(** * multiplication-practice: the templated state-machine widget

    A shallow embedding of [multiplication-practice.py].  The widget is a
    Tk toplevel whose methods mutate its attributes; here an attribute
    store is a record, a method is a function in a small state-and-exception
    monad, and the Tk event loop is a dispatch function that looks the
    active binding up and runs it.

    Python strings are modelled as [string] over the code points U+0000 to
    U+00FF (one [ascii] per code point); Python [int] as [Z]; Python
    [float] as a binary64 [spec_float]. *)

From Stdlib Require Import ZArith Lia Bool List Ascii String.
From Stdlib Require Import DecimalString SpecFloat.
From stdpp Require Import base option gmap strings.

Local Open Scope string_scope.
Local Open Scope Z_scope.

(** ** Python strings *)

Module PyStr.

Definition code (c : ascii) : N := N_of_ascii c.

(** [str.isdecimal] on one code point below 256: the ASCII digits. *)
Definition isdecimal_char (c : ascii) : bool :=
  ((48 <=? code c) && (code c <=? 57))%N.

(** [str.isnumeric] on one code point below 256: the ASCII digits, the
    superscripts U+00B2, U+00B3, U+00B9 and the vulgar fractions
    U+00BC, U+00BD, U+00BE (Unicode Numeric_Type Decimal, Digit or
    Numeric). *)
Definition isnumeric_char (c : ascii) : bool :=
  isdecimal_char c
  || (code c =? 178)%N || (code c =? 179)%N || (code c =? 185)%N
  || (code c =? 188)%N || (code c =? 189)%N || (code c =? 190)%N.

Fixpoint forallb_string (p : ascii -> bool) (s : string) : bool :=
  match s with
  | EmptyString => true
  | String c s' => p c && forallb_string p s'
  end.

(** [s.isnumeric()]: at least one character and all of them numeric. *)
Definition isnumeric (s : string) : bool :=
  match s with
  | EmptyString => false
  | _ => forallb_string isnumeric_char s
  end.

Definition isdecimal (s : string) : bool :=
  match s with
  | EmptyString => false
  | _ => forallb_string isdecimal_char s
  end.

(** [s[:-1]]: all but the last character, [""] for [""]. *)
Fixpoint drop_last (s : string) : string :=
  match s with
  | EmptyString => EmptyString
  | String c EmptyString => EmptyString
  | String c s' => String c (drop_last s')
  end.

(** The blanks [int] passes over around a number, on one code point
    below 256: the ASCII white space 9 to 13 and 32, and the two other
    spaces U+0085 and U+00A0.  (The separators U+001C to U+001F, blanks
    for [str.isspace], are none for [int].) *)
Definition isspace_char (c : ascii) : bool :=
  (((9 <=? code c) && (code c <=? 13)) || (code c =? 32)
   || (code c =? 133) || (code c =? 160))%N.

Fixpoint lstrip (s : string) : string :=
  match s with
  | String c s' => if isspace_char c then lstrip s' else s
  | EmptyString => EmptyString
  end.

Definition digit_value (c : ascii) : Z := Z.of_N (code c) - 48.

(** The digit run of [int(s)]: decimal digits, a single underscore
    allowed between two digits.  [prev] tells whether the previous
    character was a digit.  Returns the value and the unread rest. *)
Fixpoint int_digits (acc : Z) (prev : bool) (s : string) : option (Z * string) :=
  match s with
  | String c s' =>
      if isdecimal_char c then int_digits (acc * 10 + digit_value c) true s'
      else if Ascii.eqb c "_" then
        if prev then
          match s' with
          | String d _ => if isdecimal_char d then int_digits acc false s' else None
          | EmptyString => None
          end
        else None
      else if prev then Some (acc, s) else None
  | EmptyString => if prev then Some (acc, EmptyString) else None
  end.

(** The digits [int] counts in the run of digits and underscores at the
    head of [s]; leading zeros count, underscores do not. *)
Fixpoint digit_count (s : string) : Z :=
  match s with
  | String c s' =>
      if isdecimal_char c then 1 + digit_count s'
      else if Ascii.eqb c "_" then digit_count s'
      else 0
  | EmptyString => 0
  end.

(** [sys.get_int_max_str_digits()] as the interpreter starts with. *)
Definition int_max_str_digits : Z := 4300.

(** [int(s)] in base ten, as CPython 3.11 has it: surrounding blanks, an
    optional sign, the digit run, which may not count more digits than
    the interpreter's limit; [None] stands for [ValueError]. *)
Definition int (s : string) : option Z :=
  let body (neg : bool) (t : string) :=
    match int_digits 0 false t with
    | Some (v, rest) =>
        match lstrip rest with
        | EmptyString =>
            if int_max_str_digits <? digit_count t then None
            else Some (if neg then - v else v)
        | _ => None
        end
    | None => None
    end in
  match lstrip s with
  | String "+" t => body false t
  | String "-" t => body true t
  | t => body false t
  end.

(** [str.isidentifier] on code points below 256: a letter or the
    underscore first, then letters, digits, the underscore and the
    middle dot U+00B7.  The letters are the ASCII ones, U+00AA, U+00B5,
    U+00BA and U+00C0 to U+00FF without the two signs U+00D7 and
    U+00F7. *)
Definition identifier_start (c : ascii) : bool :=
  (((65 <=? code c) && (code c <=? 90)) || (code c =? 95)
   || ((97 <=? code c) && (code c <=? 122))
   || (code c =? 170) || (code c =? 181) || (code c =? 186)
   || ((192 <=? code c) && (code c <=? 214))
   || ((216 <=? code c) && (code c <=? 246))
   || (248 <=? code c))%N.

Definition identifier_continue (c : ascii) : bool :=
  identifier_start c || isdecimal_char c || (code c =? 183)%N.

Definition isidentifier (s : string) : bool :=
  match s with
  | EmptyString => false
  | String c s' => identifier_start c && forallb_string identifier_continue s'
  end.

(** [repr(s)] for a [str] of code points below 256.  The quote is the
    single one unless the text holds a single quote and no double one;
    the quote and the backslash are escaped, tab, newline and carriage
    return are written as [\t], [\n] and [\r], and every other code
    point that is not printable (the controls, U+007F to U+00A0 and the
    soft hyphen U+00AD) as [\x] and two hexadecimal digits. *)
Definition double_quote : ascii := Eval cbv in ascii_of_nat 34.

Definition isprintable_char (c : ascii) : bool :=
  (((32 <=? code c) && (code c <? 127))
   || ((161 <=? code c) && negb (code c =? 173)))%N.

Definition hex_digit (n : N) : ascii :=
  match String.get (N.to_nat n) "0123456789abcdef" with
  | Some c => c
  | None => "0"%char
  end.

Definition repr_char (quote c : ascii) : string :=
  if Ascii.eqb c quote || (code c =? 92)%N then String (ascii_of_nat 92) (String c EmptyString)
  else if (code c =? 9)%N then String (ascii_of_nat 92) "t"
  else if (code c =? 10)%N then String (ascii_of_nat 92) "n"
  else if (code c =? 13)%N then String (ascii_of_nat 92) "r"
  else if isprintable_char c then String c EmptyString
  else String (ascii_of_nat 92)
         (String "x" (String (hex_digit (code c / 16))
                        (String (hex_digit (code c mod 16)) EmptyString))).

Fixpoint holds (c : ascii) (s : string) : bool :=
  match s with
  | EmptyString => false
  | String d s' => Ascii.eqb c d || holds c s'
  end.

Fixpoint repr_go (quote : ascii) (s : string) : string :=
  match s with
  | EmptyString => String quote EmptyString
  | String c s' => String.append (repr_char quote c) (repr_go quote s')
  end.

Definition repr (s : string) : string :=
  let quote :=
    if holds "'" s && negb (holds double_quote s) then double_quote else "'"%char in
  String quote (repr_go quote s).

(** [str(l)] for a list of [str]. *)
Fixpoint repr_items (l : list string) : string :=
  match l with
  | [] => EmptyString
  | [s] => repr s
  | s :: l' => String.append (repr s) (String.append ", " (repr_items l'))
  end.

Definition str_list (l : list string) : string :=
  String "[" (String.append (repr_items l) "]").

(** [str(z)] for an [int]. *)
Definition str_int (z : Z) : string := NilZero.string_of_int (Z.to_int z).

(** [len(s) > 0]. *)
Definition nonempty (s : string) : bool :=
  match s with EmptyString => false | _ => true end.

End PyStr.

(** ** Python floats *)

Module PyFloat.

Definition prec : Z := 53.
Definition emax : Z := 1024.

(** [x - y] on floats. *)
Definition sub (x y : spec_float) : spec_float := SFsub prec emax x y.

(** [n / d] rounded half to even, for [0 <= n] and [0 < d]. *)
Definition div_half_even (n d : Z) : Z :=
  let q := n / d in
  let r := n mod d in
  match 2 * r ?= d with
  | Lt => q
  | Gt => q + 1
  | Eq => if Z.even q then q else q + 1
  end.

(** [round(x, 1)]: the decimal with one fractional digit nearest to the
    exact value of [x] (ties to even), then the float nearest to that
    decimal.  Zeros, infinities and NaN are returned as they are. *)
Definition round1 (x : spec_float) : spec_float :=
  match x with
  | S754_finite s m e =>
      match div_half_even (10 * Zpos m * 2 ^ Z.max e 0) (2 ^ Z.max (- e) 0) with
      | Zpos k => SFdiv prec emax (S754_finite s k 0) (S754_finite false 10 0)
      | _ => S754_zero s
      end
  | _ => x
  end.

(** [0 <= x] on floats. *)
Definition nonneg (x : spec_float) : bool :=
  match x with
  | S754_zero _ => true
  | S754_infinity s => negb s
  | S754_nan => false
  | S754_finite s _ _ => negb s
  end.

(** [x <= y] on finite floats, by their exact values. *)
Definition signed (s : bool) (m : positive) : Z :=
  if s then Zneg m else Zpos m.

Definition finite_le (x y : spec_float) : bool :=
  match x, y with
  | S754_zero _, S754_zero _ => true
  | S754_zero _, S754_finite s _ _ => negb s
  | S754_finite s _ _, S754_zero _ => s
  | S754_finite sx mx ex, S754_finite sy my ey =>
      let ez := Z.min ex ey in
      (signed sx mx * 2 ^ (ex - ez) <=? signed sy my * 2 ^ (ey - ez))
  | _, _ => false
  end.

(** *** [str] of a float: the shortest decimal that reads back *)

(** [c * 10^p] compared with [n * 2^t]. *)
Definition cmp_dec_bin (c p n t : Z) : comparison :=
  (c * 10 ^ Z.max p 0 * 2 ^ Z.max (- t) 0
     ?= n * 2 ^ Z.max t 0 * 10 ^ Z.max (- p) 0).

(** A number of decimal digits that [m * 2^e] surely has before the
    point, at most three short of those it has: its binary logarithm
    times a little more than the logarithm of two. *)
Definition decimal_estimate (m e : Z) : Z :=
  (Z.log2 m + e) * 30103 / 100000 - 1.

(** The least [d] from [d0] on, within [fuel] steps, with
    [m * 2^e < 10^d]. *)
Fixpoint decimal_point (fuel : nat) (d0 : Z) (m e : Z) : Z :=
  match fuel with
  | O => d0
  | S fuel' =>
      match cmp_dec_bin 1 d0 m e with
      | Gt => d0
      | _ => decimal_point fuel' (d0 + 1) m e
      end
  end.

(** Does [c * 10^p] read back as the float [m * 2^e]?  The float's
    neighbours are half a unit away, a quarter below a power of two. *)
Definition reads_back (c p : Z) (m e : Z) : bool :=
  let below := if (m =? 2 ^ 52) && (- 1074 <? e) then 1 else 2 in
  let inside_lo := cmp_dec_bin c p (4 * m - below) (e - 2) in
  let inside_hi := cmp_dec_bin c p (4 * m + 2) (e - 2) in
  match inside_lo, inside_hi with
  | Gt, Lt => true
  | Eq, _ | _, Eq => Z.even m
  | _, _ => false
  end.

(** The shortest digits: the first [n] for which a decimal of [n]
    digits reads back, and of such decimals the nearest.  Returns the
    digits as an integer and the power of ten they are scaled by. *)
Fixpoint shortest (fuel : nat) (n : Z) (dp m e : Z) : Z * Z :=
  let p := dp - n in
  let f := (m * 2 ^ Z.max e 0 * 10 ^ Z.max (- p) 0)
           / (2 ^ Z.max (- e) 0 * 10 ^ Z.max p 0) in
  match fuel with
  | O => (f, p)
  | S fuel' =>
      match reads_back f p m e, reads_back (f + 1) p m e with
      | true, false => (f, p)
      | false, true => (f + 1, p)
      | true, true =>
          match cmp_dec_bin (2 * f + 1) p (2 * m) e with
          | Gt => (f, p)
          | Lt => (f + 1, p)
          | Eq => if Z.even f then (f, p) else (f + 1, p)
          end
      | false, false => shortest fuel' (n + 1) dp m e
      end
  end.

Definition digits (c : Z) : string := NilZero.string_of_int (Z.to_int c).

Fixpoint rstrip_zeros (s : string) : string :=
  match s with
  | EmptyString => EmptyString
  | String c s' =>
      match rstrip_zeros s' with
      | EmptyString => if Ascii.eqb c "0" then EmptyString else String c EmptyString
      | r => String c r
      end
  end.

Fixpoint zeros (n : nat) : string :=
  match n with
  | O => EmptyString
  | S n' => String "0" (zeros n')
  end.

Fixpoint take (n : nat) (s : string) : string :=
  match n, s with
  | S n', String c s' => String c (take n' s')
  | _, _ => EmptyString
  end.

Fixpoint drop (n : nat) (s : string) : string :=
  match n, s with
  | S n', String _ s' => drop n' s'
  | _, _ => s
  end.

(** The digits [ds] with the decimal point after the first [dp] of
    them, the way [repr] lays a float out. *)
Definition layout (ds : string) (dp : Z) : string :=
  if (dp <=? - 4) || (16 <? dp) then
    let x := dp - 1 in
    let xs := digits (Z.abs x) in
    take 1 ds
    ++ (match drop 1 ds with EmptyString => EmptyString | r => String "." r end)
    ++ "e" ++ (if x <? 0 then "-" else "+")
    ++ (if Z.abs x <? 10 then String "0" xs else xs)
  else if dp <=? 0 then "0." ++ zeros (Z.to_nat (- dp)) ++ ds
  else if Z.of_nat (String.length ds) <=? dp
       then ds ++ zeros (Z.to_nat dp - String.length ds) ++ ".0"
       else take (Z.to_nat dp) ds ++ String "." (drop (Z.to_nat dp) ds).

▸ TASK TO CARRY OUT: Output should match, line for line, the stretch of the material above from the line holding "Z.max p 0) in" through the line holding "true, true =>".

▸ ANSWER BELOW:
           / (2 ^ Z.max (- e) 0 * 10 ^ Z.max p 0) in
  match fuel with
  | O => (f, p)
  | S fuel' =>
      match reads_back f p m e, reads_back (f + 1) p m e with
      | true, false => (f, p)
      | false, true => (f + 1, p)
      | true, true =>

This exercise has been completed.